March 30, 2010 at 6:56 pm
Hi Chris. That is the logic that is this is being sold on. This tax is minutia considering what the interest will be on the debt. So, no it won’t make a dent on skin cancer. Even the teensy weensy little biopsy will not be paid for with this tax. Have tax increases ever stopped bad behavior? Why not just get rid of the idea that this tanning business makes you look good? It is silly. Tans go away. Believe me, I spent many a day in the sun. The problem is that the tumors don’t show up for twenty years.
March 31, 2010 at 12:10 am
exactly what you said “you spent many a day in the sun” Not all skin cancer is a result of tanning bed use. There are thousands, and thousands of people with skin cancer that never used a tanning bed. How is this tax fair – placing the cost of healthcare for skin cancer on people who use tanning beds. It’s forced behavior by taxation. Tanning beds are now safer than tanning on the beach. Are they going to tax that?
March 31, 2010 at 6:39 am
Tanning beds are NOT safer than the sun Cyn. Sorry, I deal with skin cancer all day long. Many are tanning bed addicts. I believe that you should do whatever you believe is your choice, but I don’t want to pay for it. Especially, this ludicrous minimal tax on what normally becomes quite a large medical bill over time. It’s not just one incident, there is always the yearly monitoring. Let’s not forget that once you start a history of skin cancer, many insurance companies will raise your premiums. Damaged goods. Make no mistake, the government will begin to use the insurance companies as utilities but they will also set regulation for these behaviors. I think it is a racist tax. Target population: pigment challenged people. It’s a racist tax.
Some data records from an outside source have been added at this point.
(** * mcp-aggregate: the routing and resilience core of the MCP proxy

    A shallow embedding of the metrics manager, the health monitor and the
    request handlers of the aggregating proxy, with the properties the
    specification states about them.

    Conventions of the embedding.
    - JavaScript numbers that count things ([errorCount], [totalRequests],
      the consecutive-failure counters, timestamps in ms) are [Z]; numbers
      that hold ratios or smoothed values ([responseTime], [successRate],
      [loadFactor], the scores) are exact rationals [Q].  Rational division
      by zero is 0 where JavaScript gives an infinity or NaN, so every
      division whose divisor can be zero is written out at its use.
      JavaScript computes with IEEE doubles, which are rationals, and rounds
      the result of every operation.  Where a property depends on the
      rounding (which of two servers scores higher, the averages of the
      dashboard), the definition takes the rounding as a parameter [fl] and
      the property is proved for every rounding, or for every rounding that
      keeps the order of the numbers it rounds.
    - An error is its message.
    - Objects held by reference (the connected clients) live in a list and
      are referred to by their position in it; the list of clients is not
      shortened while the proxy runs.
    - [Date.now()] is the [clock] of the world; an upstream is a script of
      the outcomes of its successive requests, each with the time it takes.
    - One request is handled at a time.  The promises of a fan-out are run
      one after the other, in the order in which they settle, each from the
      time the fan-out starts; the order is a parameter of the handler.  The
      promises of different upstreams work on different keys of the shared
      maps, but for the routing table, where the last writer wins.  The
      consecutive-failure counters are kept by name, so two clients of the
      same name share one, and the order of the log depends on how the
      promises interleave: the bookkeeping of the retry wrapper is therefore
      stated for one attempt, and for runs that follow one another. *)

From Stdlib Require Import ZArith QArith Qminmax Qround Qabs Qpower String List Lia.
From stdpp Require Import gmap strings list.

Close Scope Q_scope.
Open Scope string_scope.
Open Scope list_scope.
Open Scope Z_scope.

(** ** Strings *)

(** [String.prototype.includes]: [includes needle hay] holds when [needle]
    occurs in [hay] as a contiguous, case-sensitive substring. *)
Fixpoint includes (needle hay : string) : bool :=
  String.prefix needle hay ||
  match hay with
  | EmptyString => false
  | String _ rest => includes needle rest
  end.

(** Truthiness of an optional string: [undefined] and the empty string are
    falsy. *)
Definition truthy (s : option string) : bool :=
  match s with
  | Some (String _ _) => true
  | _ => false
  end.

(** [s || fallback] on an optional string. *)
Definition orElse (s : option string) (fallback : string) : string :=
  match s with
  | Some (String a r) => String a r
  | _ => fallback
  end.

(** ** Error classification (mcp-proxy, [executeWithRetry] and the handlers) *)

Definition isToolNotFound (errorMessage : string) : bool :=
  includes "Tool" errorMessage && includes "not found" errorMessage.

Definition isInvalidParams (errorMessage : string) : bool :=
  includes "Invalid parameters" errorMessage.

Definition isRobotsTxtError (errorMessage : string) : bool :=
  includes "robots.txt" errorMessage || includes "robots" errorMessage.

(** Computed by the wrapper, used only to choose a log line. *)
Definition isBusinessError (errorMessage : string) : bool :=
  isToolNotFound errorMessage || isInvalidParams errorMessage
  || isRobotsTxtError errorMessage.

Definition isConnectionError (errorMessage : string) : bool :=
  includes "Connection" errorMessage
  || includes "timeout" errorMessage
  || includes "ECONNREFUSED" errorMessage
  || includes "ENOTFOUND" errorMessage.

(** ** Metrics manager (metrics-manager.ts) *)

Record MCPServerMetrics := {
  serverName : string;
  responseTime : Q;
  successRate : Q;
  errorCount : Z;
  totalRequests : Z;
  lastUsed : Z;
  isHealthy : bool;
  loadFactor : Q;
  capabilityScore : Q
}.

Record MCPQualityScore := {
  qs_serverName : string;
  overallScore : Q;
  performanceScore : Q;
  reliabilityScore : Q;
  qs_capabilityScore : Q;
  loadScore : Q;
  lastUpdated : Z
}.

Record MetricsManager := {
  metrics : gmap string MCPServerMetrics;
  qualityScores : gmap string MCPQualityScore
}.

Module Metrics.

Definition empty : MetricsManager :=
  {| metrics := ∅; qualityScores := ∅ |}.

Definition calculatePerformanceScore (m : MCPServerMetrics) : Q :=
  let maxResponseTime := 5000%Q in
  Qmax 0 (1 - responseTime m / maxResponseTime)%Q.

Definition calculateReliabilityScore (m : MCPServerMetrics) : Q :=
  if negb (isHealthy m) then 0%Q else successRate m.

Definition calculateLoadScore (m : MCPServerMetrics) : Q :=
  (1 - loadFactor m)%Q.

Definition updateQualityScore (now : Z) (name : string) (mm : MetricsManager)
  : MetricsManager :=
  match metrics mm !! name with
  | None => mm
  | Some m =>
      let performance := calculatePerformanceScore m in
      let reliability := calculateReliabilityScore m in
      let load := calculateLoadScore m in
      let qualityScore :=
        {| qs_serverName := name;
           overallScore :=
             (performance * 0.3 + reliability * 0.3
              + capabilityScore m * 0.2 + load * 0.2)%Q;
           performanceScore := performance;
           reliabilityScore := reliability;
           qs_capabilityScore := capabilityScore m;
           loadScore := load;
           lastUpdated := now |} in
      {| metrics := metrics mm;
         qualityScores := <[name := qualityScore]> (qualityScores mm) |}
  end.

Definition setMetrics (name : string) (m : MCPServerMetrics)
  (mm : MetricsManager) : MetricsManager :=
  {| metrics := <[name := m]> (metrics mm);
     qualityScores := qualityScores mm |}.

Definition initializeServer (now : Z) (name : string) (mm : MetricsManager)
  : MetricsManager :=
  let initialMetrics :=
    {| serverName := name;
       responseTime := 0;
       successRate := 1;
       errorCount := 0;
       totalRequests := 0;
       lastUsed := now;
       isHealthy := true;
       loadFactor := 0;
       capabilityScore := 1 |} in
  updateQualityScore now name (setMetrics name initialMetrics mm).

(** The load factor after a request that brought the number of requests to
    [total], [now - lastUsed] ms after the previous one.  With a gap of 0 ms
    the JavaScript quotient [total / 0] is [Infinity] for the positive
    [total] the counter has there, and [Math.min(1, Infinity)] is 1. *)
Definition nextLoadFactor (now : Z) (total : Z) (m : MCPServerMetrics) : Q :=
  let timeWindow := 60000 in
  let maxRequestsPerMinute := 100%Q in
  if total =? 0 then 0%Q
  else
    let timeSinceLastRequest := now - lastUsed m in
    if timeSinceLastRequest <? timeWindow then
      let newLoadFactor :=
        if timeSinceLastRequest =? 0 then 1%Q
        else
          let requestsPerMinute :=
            (inject_Z total
             / (inject_Z timeSinceLastRequest / inject_Z timeWindow))%Q in
          Qmin 1 (requestsPerMinute / maxRequestsPerMinute)%Q in
      if total =? 1 then newLoadFactor
      else (0.7 * newLoadFactor + (1 - 0.7) * loadFactor m)%Q
    else Qmax 0 (loadFactor m * 0.9)%Q.

(** The record after one request, for a record that exists. *)
Definition recorded (now : Z) (elapsed : Q) (success : bool)
  (m : MCPServerMetrics) : MCPServerMetrics :=
  let total := totalRequests m + 1 in
  let smoothed :=
    if total =? 1 then elapsed
    else (0.3 * elapsed + (1 - 0.3) * responseTime m)%Q in
  let errors := if negb success then errorCount m + 1 else errorCount m in
  {| serverName := serverName m;
     responseTime := smoothed;
     successRate := (1 - inject_Z errors / inject_Z total)%Q;
     errorCount := errors;
     totalRequests := total;
     lastUsed := now;
     isHealthy := isHealthy m;
     loadFactor := nextLoadFactor now total m;
     capabilityScore := capabilityScore m |}.

(** [recordRequest] of the metrics manager the proxy imports: a missing
    record is initialised first and the sample is then counted on it. *)
Definition recordRequest (now : Z) (name : string) (elapsed : Q)
  (success : bool) (mm : MetricsManager) : MetricsManager :=
  let mm0 :=
    match metrics mm !! name with
    | Some _ => mm
    | None => initializeServer now name mm
    end in
  match metrics mm0 !! name with
  | None => mm0
  | Some m =>
      updateQualityScore now name
        (setMetrics name (recorded now elapsed success m) mm0)
  end.

Definition withHealth (healthy : bool) (m : MCPServerMetrics)
  : MCPServerMetrics :=
  {| serverName := serverName m;
     responseTime := responseTime m;
     successRate := successRate m;
     errorCount := errorCount m;
     totalRequests := totalRequests m;
     lastUsed := lastUsed m;
     isHealthy := healthy;
     loadFactor := loadFactor m;
     capabilityScore := capabilityScore m |}.

(** The optional error message of [markServerUnhealthy] is not used by the
    manager, so it is not a parameter here. *)
Definition markServerUnhealthy (now : Z) (name : string) (mm : MetricsManager)
  : MetricsManager :=
  match metrics mm !! name with
  | Some m => updateQualityScore now name (setMetrics name (withHealth false m) mm)
  | None => mm
  end.

Definition markServerHealthy (now : Z) (name : string) (mm : MetricsManager)
  : MetricsManager :=
  match metrics mm !! name with
  | Some m => updateQualityScore now name (setMetrics name (withHealth true m) mm)
  | None => mm
  end.

Definition withCapability (score : Q) (m : MCPServerMetrics)
  : MCPServerMetrics :=
  {| serverName := serverName m;
     responseTime := responseTime m;
     successRate := successRate m;
     errorCount := errorCount m;
     totalRequests := totalRequests m;
     lastUsed := lastUsed m;
     isHealthy := isHealthy m;
     loadFactor := loadFactor m;
     capabilityScore := Qmax 0 (Qmin 1 score) |}.

Definition updateCapabilityScore (now : Z) (name : string) (score : Q)
  (mm : MetricsManager) : MetricsManager :=
  match metrics mm !! name with
  | Some m =>
      updateQualityScore now name (setMetrics name (withCapability score m) mm)
  | None => mm
  end.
March 31, 2010 at 12:02 am
as usual people are totally overlooking what the tax is because they don’t care if someone gets taxed for doing something they don’t do. Yes skin cancer is a problem. But to tax people using tanning beds is totally unfair. Are you going to have people going around collecting a tax from people sunbathing on the beach, cooking out in their back yards, doing yard work, farmers working in the fields. And yes this tax is not fair in the fact that blacks, hispanics and people of other origins with darker skin do not use tanning beds. I personally don’t use tanning beds but I think it is unfair to tax the people that do. What will be taxed next. Maybe a tax on people who drive between the hours of 7 – 8 am because of pollution, or to cut down on traffic, or accidents. There are too many unfair taxes already and this one is just idiotic.
March 31, 2010 at 6:33 am
Cyn, all of this stupidity is going to come down to what Europe has in order to pay for this monster of a health care bill…an added value tax. If they could figure out how to screw us on the air we breathe, you be it would have been in the bill.